**Work instruction:** Reproduce word for word, from the entries below, the line with "Definition observe_all (e", the line with "Lemma f_sum_ind (P", and every line between them, and nothing more.

(Dataset records)
·····
Definition check (s : LossBackstop) (current_rate_bps : f64) (estimator : GilbertElliottEstimator) :
    LossBackstop * option f64 :=
  if 0 <? cooldown_remaining s
  then ({| cooldown_remaining := cooldown_remaining s - 1 |}, None)
  else if observation_count estimator <? MIN_OBS_FOR_ESTIMATE then (s, None)
  else if (loss_rate estimator <=? LOSS_BACKSTOP_THRESHOLD)%f64 then (s, None)
  else
    let new_rate := f_max (current_rate_bps * LOSS_BACKSTOP_REDUCTION)%f64 BACKSTOP_MIN_RATE_BPS in
    ({| cooldown_remaining := BACKSTOP_COOLDOWN_TICKS |}, Some new_rate).

(** ** Specification *)

(** The three conditions of the documentation. *)
Definition may_fire (s : LossBackstop) (e : GilbertElliottEstimator) : bool :=
  (cooldown_remaining s =? 0) && (MIN_OBS_FOR_ESTIMATE <=? observation_count e) &&
  negb (loss_rate e <=? LOSS_BACKSTOP_THRESHOLD)%f64.

(** A run of control ticks; which of them fired. *)
Fixpoint fired (s : LossBackstop) (ticks : list (f64 * GilbertElliottEstimator)) : list bool :=
  match ticks with
  | [] => []
  | (r, e) :: ticks =>
      let '(s', o) := check s r e in
      bool_decide (is_Some o) :: fired s' ticks
  end.

(** ** Lemmas *)
Lemma check_spec s r e :
  check s r e =
    if may_fire s e
    then ({| cooldown_remaining := 50 |},
          Some (f_max (r * LOSS_BACKSTOP_REDUCTION)%f64 BACKSTOP_MIN_RATE_BPS))
    else ({| cooldown_remaining := cooldown_remaining s - 1 |}, None).
Proof.
  destruct s as [c]. unfold check, may_fire; cbn [cooldown_remaining].
  rewrite (N.leb_antisym (observation_count e)). 
  destruct (N.ltb_spec 0 c).
  - rewrite (proj2 (N.eqb_neq c 0)) by lia. done.
  - assert (c = 0) as -> by lia. cbn [N.eqb andb negb].
    destruct (_ <? _); cbn [negb andb]; [done|]. by destruct (SFleb _ _).
Qed.

Lemma cooldown_silent n s ticks :
  N.of_nat n <= cooldown_remaining s -> fired s (take n ticks) = replicate (length (take n ticks)) false.
Proof.
  revert s ticks. induction n as [|n IH]; intros s ticks Hn; [by rewrite take_0|].
  destruct ticks as [|[r e] ticks]; [done|]. cbn [take firstn fired length replicate].
  rewrite check_spec. unfold may_fire. rewrite (proj2 (N.eqb_neq _ 0)) by lia. cbn [andb].
  rewrite bool_decide_false by (intros [? [=]]). f_equal.
  apply IH. cbn [cooldown_remaining]. lia.
Qed.

(** ** Properties *)

(** the backstop answers [Some rate] exactly when the cooldown has run out,
    30 packets were observed and the loss rate exceeds 10 %; the answer is never
    below 48 kbit/s and, from 48 kbit/s on, never above the current rate; and
    after it fires the next 50 checks are silent whatever the losses. *)
Theorem backstop_fires (s : LossBackstop) (r : f64) (e : GilbertElliottEstimator) :
  good r -> is_finite r = true ->
  match snd (check s r e) with
  | None => may_fire s e = false
  | Some rate => may_fire s e = true /\ good rate /\
      (fz BACKSTOP_MIN_RATE_BPS <= fz rate)%Z /\
      ((fz BACKSTOP_MIN_RATE_BPS <= fz r)%Z -> (fz rate <= fz r)%Z) /\
      ((fz r < fz BACKSTOP_MIN_RATE_BPS)%Z -> rate = BACKSTOP_MIN_RATE_BPS) /\
      (forall ticks, fired (fst (check s r e)) (take 50 ticks) =
         replicate (length (take 50 ticks)) false)
  end.
Proof.
  intros Hg Hf. rewrite check_spec. destruct (may_fire s e); [|done]. cbn [snd fst].
  assert (Gc : good LOSS_BACKSTOP_REDUCTION) by f_const.
  assert (Gm : good BACKSTOP_MIN_RATE_BPS) by f_const.
  destruct (f_mul_le_l r LOSS_BACKSTOP_REDUCTION Hg Gc Hf) as [G Hle]; [f_const|].
  destruct (f_max_spec _ _ G Gm) as [Gx Vx]. split; [done|]. split; [exact Gx|].
  rewrite Vx. split; [lia|]. split; [lia|]. split.
  - intros Hlt. unfold f_max. rewrite !nonneg_not_nan by (apply G || apply Gm).
    rewrite f_ltb_good by done. by rewrite (proj2 (Z.ltb_lt _ _)) by lia.
  - intros ticks. apply cooldown_silent. cbn. lia.
Qed.

Lemma backstop_fires_witness :
  (* 40 losses in a row at 30 kbit/s: the "reduction" raises the rate to 48 kbit/s *)
  let e := observe_all Fec.new (replicate 40 false) in
  snd (check new (f_of_Z 30000) e) = Some BACKSTOP_MIN_RATE_BPS.
Proof.
  set (e := observe_all Fec.new (replicate 40 false)). cbn zeta.
  pose proof (backstop_fires new (f_of_Z 30000) e) as H.
  assert (Hs : exists rate, snd (check new (f_of_Z 30000) e) = Some rate)
    by (eexists; vm_compute; reflexivity).
  destruct Hs as [rate Hs]. rewrite Hs in H |- *.
  destruct H as (_ & _ & _ & _ & H & _); [split; vm_compute; reflexivity|vm_compute; reflexivity|].
  rewrite H; [reflexivity|]. vm_compute. reflexivity.
Defined.
End Backstop.

(** The delay-gradient trendline estimator: [core/lbtp/src/delay.rs]. *)
Module Delay.
Definition TRENDLINE_WINDOW_SIZE : N := 20.
Definition TRENDLINE_SMOOTHING_ALPHA : f64 := f_lit 9 10.
Definition OVERUSE_THRESHOLD_GAMMA_US_PER_MS : f64 := f_lit 125 10.
Definition MIN_WINDOW_FOR_SLOPE : N := 2.

Inductive BandwidthUsage := Underuse | Normal | Overuse.

Record DelayGradientEstimator := mkEstimator {
  window : list (f64 * f64);
  smoothed_delta_us : f64;
  accumulated_owd_us : f64;
  accumulated_send_ms : f64;
  prev_send_us : option N;
  prev_recv_us : option N;
  slope : f64;
  usage : BandwidthUsage;
}.

Definition new : DelayGradientEstimator :=
  {| window := []; smoothed_delta_us := f_zero; accumulated_owd_us := f_zero;
     accumulated_send_ms := f_zero; prev_send_us := None; prev_recv_us := None;
     slope := f_zero; usage := Normal |}.

Definition compute_slope (w : list (f64 * f64)) : f64 :=
  if lenN w <? MIN_WINDOW_FOR_SLOPE then f_zero
  else
    let n_f := f_of_N (lenN w) in
    let x_mean := (f_sum (map fst w) / n_f)%f64 in
    let y_mean := (f_sum (map snd w) / n_f)%f64 in
    let numerator := f_sum (map (fun '(x, y) => ((x - x_mean) * (y - y_mean))%f64) w) in
    let denominator := f_sum (map (fun '(x, _) => ((x - x_mean) * (x - x_mean))%f64) w) in
    if (denominator <? f_lit 1 10000000000)%f64 then f_zero else (numerator / denominator)%f64.

Definition classify (slope gamma : f64) : BandwidthUsage :=
  if (slope >? gamma)%f64 then Overuse
  else if (slope <? - gamma)%f64 then Underuse
  else Normal.

(** [push_back], then [pop_front] beyond the window size. *)
Definition push_window (w : list (f64 * f64)) (s : f64 * f64) : list (f64 * f64) :=
  let w := w ++ [s] in
  if TRENDLINE_WINDOW_SIZE <? lenN w then tail w else w.

Definition observe (e : DelayGradientEstimator) (send_time_us recv_time_us : N)
    (gamma_multiplier : f64) : DelayGradientEstimator * BandwidthUsage :=
  let e' :=
    match prev_send_us e, prev_recv_us e with
    | Some prev_s, Some prev_r =>
        let send_delta_us := f_of_N (send_time_us - prev_s) in
        let recv_delta_us := f_of_N (recv_time_us - prev_r) in
        let owd_delta_us := (recv_delta_us - send_delta_us)%f64 in
        let sm := (TRENDLINE_SMOOTHING_ALPHA * smoothed_delta_us e
                   + (f_one - TRENDLINE_SMOOTHING_ALPHA) * owd_delta_us)%f64 in
        let send_ms := (accumulated_send_ms e + send_delta_us / f_of_Z 1000)%f64 in
        let owd := (accumulated_owd_us e + sm)%f64 in
        let w := push_window (window e) (send_ms, owd) in
        let sl := compute_slope w in
        let gamma := (OVERUSE_THRESHOLD_GAMMA_US_PER_MS * f_max gamma_multiplier f_zero)%f64 in
        {| window := w; smoothed_delta_us := sm; accumulated_owd_us := owd;
           accumulated_send_ms := send_ms; prev_send_us := prev_send_us e;
           prev_recv_us := prev_recv_us e; slope := sl; usage := classify sl gamma |}
    | _, _ => e
    end in
  let e'' :=
    {| window := window e'; smoothed_delta_us := smoothed_delta_us e';
       accumulated_owd_us := accumulated_owd_us e'; accumulated_send_ms := accumulated_send_ms e';
       prev_send_us := Some send_time_us; prev_recv_us := Some recv_time_us;
       slope := slope e'; usage := usage e' |} in
  (e'', usage e'').

Definition window_len (e : DelayGradientEstimator) : N := lenN (window e).

(** ** A stream of acknowledgements *)
Definition Ack : Type := N * N * f64.

Definition observe_all (e : DelayGradientEstimator) (acks : list Ack) : DelayGradientEstimator :=
  fold_left (fun e '(s, r, g) => fst (observe e s r g)) acks e.

(** ** Lemmas *)

(** Zero of either sign, or NaN: what arithmetic on zeros produces. *)
Definition nil (x : f64) : bool :=
  match x with S754_zero _ | S754_nan => true | _ => false end.

Definition is_zero (x : f64) : bool := match x with S754_zero _ => true | _ => false end.

(** Not a negative number. *)
Definition not_neg (x : f64) : bool :=
  match x with S754_finite true _ _ | S754_infinity true => false | _ => true end.

Section signs.
Implicit Types x y : f64.

Lemma zero_add x y : is_zero x = true -> is_zero y = true -> is_zero (x + y)%f64 = true.
Proof. destruct x as [[]| | |], y as [[]| | |]; done. Qed.

Lemma nil_add x y : nil x = true -> nil y = true -> nil (x + y)%f64 = true.
Proof. destruct x as [[]| | |], y as [[]| | |]; done. Qed.

Lemma nil_mul_zero x y : is_zero y = true -> nil (x * y)%f64 = true.
Proof. by destruct x, y. Qed.

Lemma zero_mul_finite x y : is_finite x = true -> is_zero y = true -> is_zero (x * y)%f64 = true.
Proof. by destruct x, y. Qed.

Lemma zero_sub x y : is_zero x = true -> is_zero y = true -> is_zero (x - y)%f64 = true.
Proof. destruct x as [[]| | |], y as [[]| | |]; done. Qed.

Lemma nil_div x y : nil x = true -> nil (x / y)%f64 = true.
Proof. by destruct x, y. Qed.

Lemma zero_div_n x n : is_zero x = true -> 0 < n < 2 ^ 53 -> is_zero (x / f_of_N n)%f64 = true.
Proof.
  intros Hx Hn. destruct (f_of_N_spec n) as (Hg & Hv & Hf); [lia|].
  destruct (f_of_N n) as [s|s| |s m e] eqn:E; try done; [|by destruct x].
  cbn [fz] in Hv. pose proof scale_pos. nia.
Qed.

Lemma f_sum_ind (P : f64 -> Prop) l :
  P f_zero -> (forall x y, P x -> P y -> P (x + y)%f64) -> Forall P l -> P (f_sum l).
Proof.
  intros H0 Ha Hl. unfold f_sum. revert H0. generalize f_zero as z.
  induction Hl as [|x l Hx _ IH]; intros z Hz; cbn; auto.
Qed.

Lemma round_not_neg m e l : not_neg (binary_round_aux 53 1024 false m e l) = true.
Proof.
  unfold binary_round_aux. destruct (shr_fexp _ _ _ _ _) as [mrs e1].
  destruct (shr_fexp _ _ _ _ _) as [mrs' e2]. by destruct (shr_m mrs') as [| |]; [|destruct (_ <=? _)%Z|].
Qed.

Lemma mul_not_neg x y : not_neg x = true -> not_neg y = true -> not_neg (x * y)%f64 = true.
Proof.
  destruct x as [sx|[]| |[] mx ex], y as [sy|[]| |[] my ey]; try done. intros _ _. apply round_not_neg.
Qed.

(** Nothing that is zero or NaN crosses a threshold that is not negative. *)
Lemma classify_nil s g : nil s = true -> not_neg g = true -> classify s g = Normal.
Proof. destruct s as [|[]| |[]], g as [|[]| |[]]; done. Qed.

Lemma f_max_not_neg x : not_neg (f_max x f_zero) = true.
Proof. unfold f_max. destruct x as [s|[]| |[] m e]; done. Qed.

Lemma sub_self_zero n : n < 2 ^ 64 -> is_zero (f_of_N n - f_of_N n)%f64 = true.
Proof.
  intros Hn. destruct (f_of_N n) as [s|s| |s m e] eqn:E.
  - by destruct s.
  - exfalso. pose proof (binary_normalize_rounds (Z.of_N n) 0 ltac:(lia) ltac:(lia)) as Hr.
    change (binary_normalize 53 1024 (Z.of_N n) 0 false) with (f_of_N n) in Hr. rewrite E in Hr.
    destruct (normalize_exact 1 64) as (Hz1 & Hz2 & Hz3); [done|done|].
    assert (Hle : (fz (S754_infinity s) <= fz (binary_normalize 53 1024 1 64 false))%Z).
    { eapply rounds_le; [exact Hr|done|]. 
      rewrite Hz2, (pow_scale 0), (pow_scale 64), Z.mul_1_l, Z.mul_1_r, Z.mul_1_l by lia.
      apply Z.mul_le_mono_nonneg_r; scale_lia. }
    rewrite Hz2 in Hle. destruct s; [by destruct Hr as [[] _]|]. revert Hle. vm_compute. by intros [].
  - exfalso. pose proof (binary_normalize_rounds (Z.of_N n) 0 ltac:(lia) ltac:(lia)) as Hr.
    change (binary_normalize 53 1024 (Z.of_N n) 0 false) with (f_of_N n) in Hr. rewrite E in Hr.
    by destruct Hr as [[] _].
  - cbn [f_sub SFsub]. by rewrite Z.sub_diag.
Qed.
End signs.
·····
**Solution for this problem:**
Definition observe_all (e : DelayGradientEstimator) (acks : list Ack) : DelayGradientEstimator :=
  fold_left (fun e '(s, r, g) => fst (observe e s r g)) acks e.

(** ** Lemmas *)

(** Zero of either sign, or NaN: what arithmetic on zeros produces. *)
Definition nil (x : f64) : bool :=
  match x with S754_zero _ | S754_nan => true | _ => false end.

Definition is_zero (x : f64) : bool := match x with S754_zero _ => true | _ => false end.

(** Not a negative number. *)
Definition not_neg (x : f64) : bool :=
  match x with S754_finite true _ _ | S754_infinity true => false | _ => true end.

Section signs.
Implicit Types x y : f64.

Lemma zero_add x y : is_zero x = true -> is_zero y = true -> is_zero (x + y)%f64 = true.
Proof. destruct x as [[]| | |], y as [[]| | |]; done. Qed.

Lemma nil_add x y : nil x = true -> nil y = true -> nil (x + y)%f64 = true.
Proof. destruct x as [[]| | |], y as [[]| | |]; done. Qed.

Lemma nil_mul_zero x y : is_zero y = true -> nil (x * y)%f64 = true.
Proof. by destruct x, y. Qed.

Lemma zero_mul_finite x y : is_finite x = true -> is_zero y = true -> is_zero (x * y)%f64 = true.
Proof. by destruct x, y. Qed.

Lemma zero_sub x y : is_zero x = true -> is_zero y = true -> is_zero (x - y)%f64 = true.
Proof. destruct x as [[]| | |], y as [[]| | |]; done. Qed.

Lemma nil_div x y : nil x = true -> nil (x / y)%f64 = true.
Proof. by destruct x, y. Qed.

Lemma zero_div_n x n : is_zero x = true -> 0 < n < 2 ^ 53 -> is_zero (x / f_of_N n)%f64 = true.
Proof.
  intros Hx Hn. destruct (f_of_N_spec n) as (Hg & Hv & Hf); [lia|].
  destruct (f_of_N n) as [s|s| |s m e] eqn:E; try done; [|by destruct x].
  cbn [fz] in Hv. pose proof scale_pos. nia.
Qed.

Lemma f_sum_ind (P : f64 -> Prop) l :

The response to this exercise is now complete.